It cost me thirteen dollars Canadian to buy a movie ticket to Alien: Covenant last weekend. Nearly seven dollars to buy a medium coke, that I had to pour myself to sit in a theatre where seating is designed to cram as many people as possible into a single theatre. There is a VIP section of Canada’s National theatre chain, Cineplex, which roughly mimics the qualities of an Alamo Drafthouse. A single ticket is twenty-five dollars. Everything bought in Ontario comes with a thirteen percent harmonized sales tax on top of this. Movies are expensive. Theatres put their matinee prices on Tuesdays because it is analytically the day least people will go to the theatre.
It conserves losses for them. Because everything is money now. Okay, that’s not fair. This is a business, but what I’m trying to say is that the pursuit of profit at any cost has affected quality of presentation. That the cinema that is revered is something that comes at a premium price.

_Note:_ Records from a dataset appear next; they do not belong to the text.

(** A write within one block of the file. *)
Lemma evolves_write B v ip off bs :
  (forall b, block_ok (contents v b)) -> fs_wf v B -> inode_wf v B ip ->
  let b := slot v ip (off / BSIZE) in
  0 <= off / BSIZE < MAXFILE -> b <> 0 -> off mod BSIZE + Z.of_nat (length bs) <= BSIZE ->
  evolves B v ip (wrote v b (splice (contents v b) (off mod BSIZE) bs)) ip
    (overlay (fbyte v ip) off bs).
Proof.
  intros Hok Hf Hw b Hbn Hb Hfit. set (v' := wrote _ _ _).
  pose proof (wf_layout _ _ Hf) as Hl. pose proof (data_start_pos B Hl). pose proof (bmapstart_pos B Hl).
  destruct (inode_slot _ _ _ Hw (off / BSIZE) ltac:(lia) Hb) as [Hbd Hbu]. fold b in Hbd, Hbu.
  assert (forall k, 0 <= k <= MAXFILE -> k <> off / BSIZE -> slot v ip k <> 0 ->
            contents v' (slot v ip k) = contents v (slot v ip k)) as Hother.
  { intros k Hk Hne Hn. unfold v'. rewrite contents_wrote, decide_False; [done|]. intros E.
    apply Hne. by apply (inode_inj _ _ _ Hw); [|lia|..]. }
  assert (forall k, slot v' ip k = slot v ip k) as Hslot.
  { intros k. unfold slot. destruct (k =? MAXFILE); [done|]. destruct (k <? NDIRECT); [done|].
    destruct (Z.eqb_spec (get_addr ip NDIRECT) 0) as [|Hn]; [done|].
    pose proof (Hother MAXFILE ltac:(done) ltac:(lia) Hn) as E.
    change (slot v ip MAXFILE) with (get_addr ip NDIRECT) in E. by rewrite E. }
  assert (forall c, 0 <= c < sb_size B -> used v' B c = used v B c) as Hused.
  { intros c Hc. apply used_wrote; [done|done|lia]. }
  assert (forall c, owns v' ip c <-> owns v ip c) as Howns.
  { intros c. unfold owns. by setoid_rewrite Hslot. }
  split; try done.
  - split; [done|]. intros c Hc. rewrite Hused; [by apply (wf_meta _ _ Hf)|].
    pose proof (layout_data _ Hl). lia.
  - split; [apply Hw| |].
    + intros k Hk. rewrite Hslot. intros Hn. destruct (inode_slot _ _ _ Hw k Hk Hn).
      rewrite Hused by lia. done.
    + intros j k Hj Hk. rewrite !Hslot. by apply (inode_inj _ _ _ Hw).
  - by destruct ip.
  - intros o Ho. unfold fbyte at 1, overlay. rewrite Hslot.
    pose proof (Z.mod_pos_bound off BSIZE ltac:(done)) as Hm0.
    pose proof (Z.mod_pos_bound o BSIZE ltac:(done)) as Hm1.
    assert (0 <= o / BSIZE < MAXFILE) as Hob
      by (unfold BSIZE in *; Z.to_euclidean_division_equations; lia).
    destruct (Z.eq_dec (o / BSIZE) (off / BSIZE)) as [E|E].
    + rewrite E. fold b. rewrite (proj2 (Z.eqb_neq b 0) Hb). unfold v'.
      rewrite contents_wrote, decide_True by done. destruct (Hok b) as [Hlen _].
      rewrite get8_splice by lia. assert (o - off = o mod BSIZE - off mod BSIZE) as Hd.
      { unfold BSIZE in *. Z.to_euclidean_division_equations. lia. }
      rewrite <- Hd. destruct (decide (off <= o < off + Z.of_nat (length bs))).
      * by rewrite decide_True by lia.
      * rewrite decide_False by lia. unfold fbyte. rewrite E. fold b.
        by rewrite (proj2 (Z.eqb_neq b 0) Hb).
    + rewrite decide_False.
      2: { intros Hin. apply E. unfold BSIZE in *. Z.to_euclidean_division_equations. lia. }
      unfold fbyte. destruct (Z.eqb_spec (slot v ip (o / BSIZE)) 0) as [|Hn]; [done|].
      rewrite Hother by (done || lia). done.
  - intros c Hc. left. by apply Howns.
  - intros c Hc. rewrite Hused, Howns by done. split; [by left|].
    intros [|Hc']; [done|]. by apply (owns_data v B ip).
  - intros c Hc. unfold v'. rewrite contents_wrote, decide_False; [done|]. intros ->.
    destruct Hc as [|(_ & _ & Hno)]; [lia|]. apply Hno, slot_owns; [lia|done].
Qed.
(** The part of [itrunc] that frees the indirect block [a] and what it names. *)
Lemma free_indirect_block L s v B T i ip n h :
  fs_is s v B T -> fs_wf v B -> held v = ∅ -> room L n (S (S h)) v -> bitmap B ⊆ L ->
  zget T i = Some ip -> i_dev ip = ROOTDEV ->
  let a := get_addr ip NDIRECT in
  let e m := get32 (contents v a) (4 * m) in
  a <> 0 -> data_start B <= a < sb_size B -> used v B a = true ->
  distinct_blocks v B e 0 (Z.to_nat NINDIRECT) -> ~ entries e 0 (Z.to_nat NINDIRECT) a ->
  exists s' v',
    (let! bp := on_store (bread (i_dev ip) a) in
     free_indirect (Z.to_nat NINDIRECT) (i_dev ip) bp 0 ;;;
     on_store (brelse bp) ;;;
     bfree (i_dev ip) a ;;;
     set_addr i NDIRECT 0) s = Ok tt s' /\
    fs_is s' v' B (tset T i (put_addr ip NDIRECT 0)) /\ room L n (S (S h)) v' /\
    freed B v v' (fun c => c = a \/ entries e 0 (Z.to_nat NINDIRECT) c).
Proof.
  intros Hs Hf Hh Hroom HL Hi Hdev a e Ha Had Hau Hdist Hna.
  pose proof (wf_layout _ _ Hf) as Hl. pose proof (data_start_pos B Hl). pose proof (bmapstart_pos B Hl).
  rewrite Hdev. destruct (run_bread1 s v B T a L n (S h) Hs Hh Hroom) as (bp & s1 & Hb & Hs1).
  rewrite (kbind_Ok _ _ _ _ _ Hb). set (w := with_held v {[bp := a]}) in *.
  assert (room L n (S h) w) as Hroomw.
  { destruct Hroom as [R1 R2 R3]. split; [done|done|]. rewrite Hh, map_size_empty in R3.
    cbn. rewrite map_size_singleton. lia. }
  destruct (free_indirect_spec (Z.to_nat NINDIRECT) L s1 w B T bp a (contents v a) 0 n h)
    as (s2 & v2 & E2 & Hs2 & Hroom2 & Hfr2); try done.
  { by apply fs_wf_held. }
  { intros j c. cbn. rewrite lookup_singleton_Some. by intros [_ <-]. }
  rewrite (kbind_Ok _ _ _ _ _ E2).
  assert (v2 = with_held (with_held v2 ∅) {[bp := a]}) as Hv2.
  { pose proof (freed_held _ _ _ _ Hfr2) as E. cbn in E. destruct v2. cbn in *. by subst. }
  rewrite Hv2 in Hs2.
  destruct (run_brelse1 s2 (with_held v2 ∅) B T bp a Hs2 eq_refl (room_clean _ _ _ _ Hroom2))
    as (s3 & Hrel & Hs3).
  rewrite (kbind_Ok _ _ _ _ _ Hrel).
  assert (freed B v (with_held v2 ∅) (entries e 0 (Z.to_nat NINDIRECT))) as Hfr3.
  { destruct Hfr2 as [F1 F2 F3 F4]. split; [by apply fs_wf_held|exact F2|exact F3|by rewrite Hh]. }
  destruct (bfree_freed L s3 (with_held v2 ∅) B T a n (S h)) as (s4 & v4 & Hbf & Hs4 & Hr4 & Hfr4);
    try done.
  { apply Hfr3. }
  { destruct Hroom2 as [R1 R2 R3]. split; [done|done|]. cbn. rewrite map_size_empty.
    destruct Hroom as [_ _ R]. rewrite Hh, map_size_empty in R. lia. }
  { apply (freed_used _ _ _ _ Hfr3); [lia|]. done. }
  rewrite (kbind_Ok _ _ _ _ _ Hbf).
  destruct (run_set_addr s4 v4 B T i ip NDIRECT 0 Hs4 Hi) as (s5 & Hset & Hs5).
  exists s5, v4. split; [done|]. split; [done|]. split; [done|].
  eapply freed_ext; [by eapply freed_trans|]. intros c _. tauto.
Qed.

Cinema, as a commercial industry, used to be the art form of the lower and middle classes. Before theatres it was the art form of carnivals and train stop attractions. When the first movie houses, the nickelodeons, were born, it was the refuge of immigrants, marginalized peoples and the lower class from the harsh realities of their existence. As we moved forward into the era of movie palaces to the end of vertical integration and to sound and beyond, studios built theatres that were experiences. Places beyond reality. The magical and the hyper real, blasting into the realm of outright fantasy, come alive. But it never lost sight of its working class roots either. Films were still affordable, even when epic films came with a play program and people arrived in their finest suits and dresses and firs. For much of film history from the post war era onward, It used to be the thing kids went to all the time because it was one of the few things you could afford with your allowance. It was a passtime to rival baseball in America. Now movies have become premium expenses, driven by unsure economic forces. A family makes a trip because going to the theatre is like going to a restaurant. The justification of cost only comes when in groups. Popcorn costs an arm and a leg and I nearly spent seven dollars, not including taxes, on a coke I had to pour myself. This expense has created fewer filmgoers with more conservative viewing tastes, because the expense drives people from taking risks and watching what is safe. But because of costs, profits are at a record high despite crashing ticket sales. The average moviegoer now watches only four films a year. Two are probably a Marvel and a Star Wars movie.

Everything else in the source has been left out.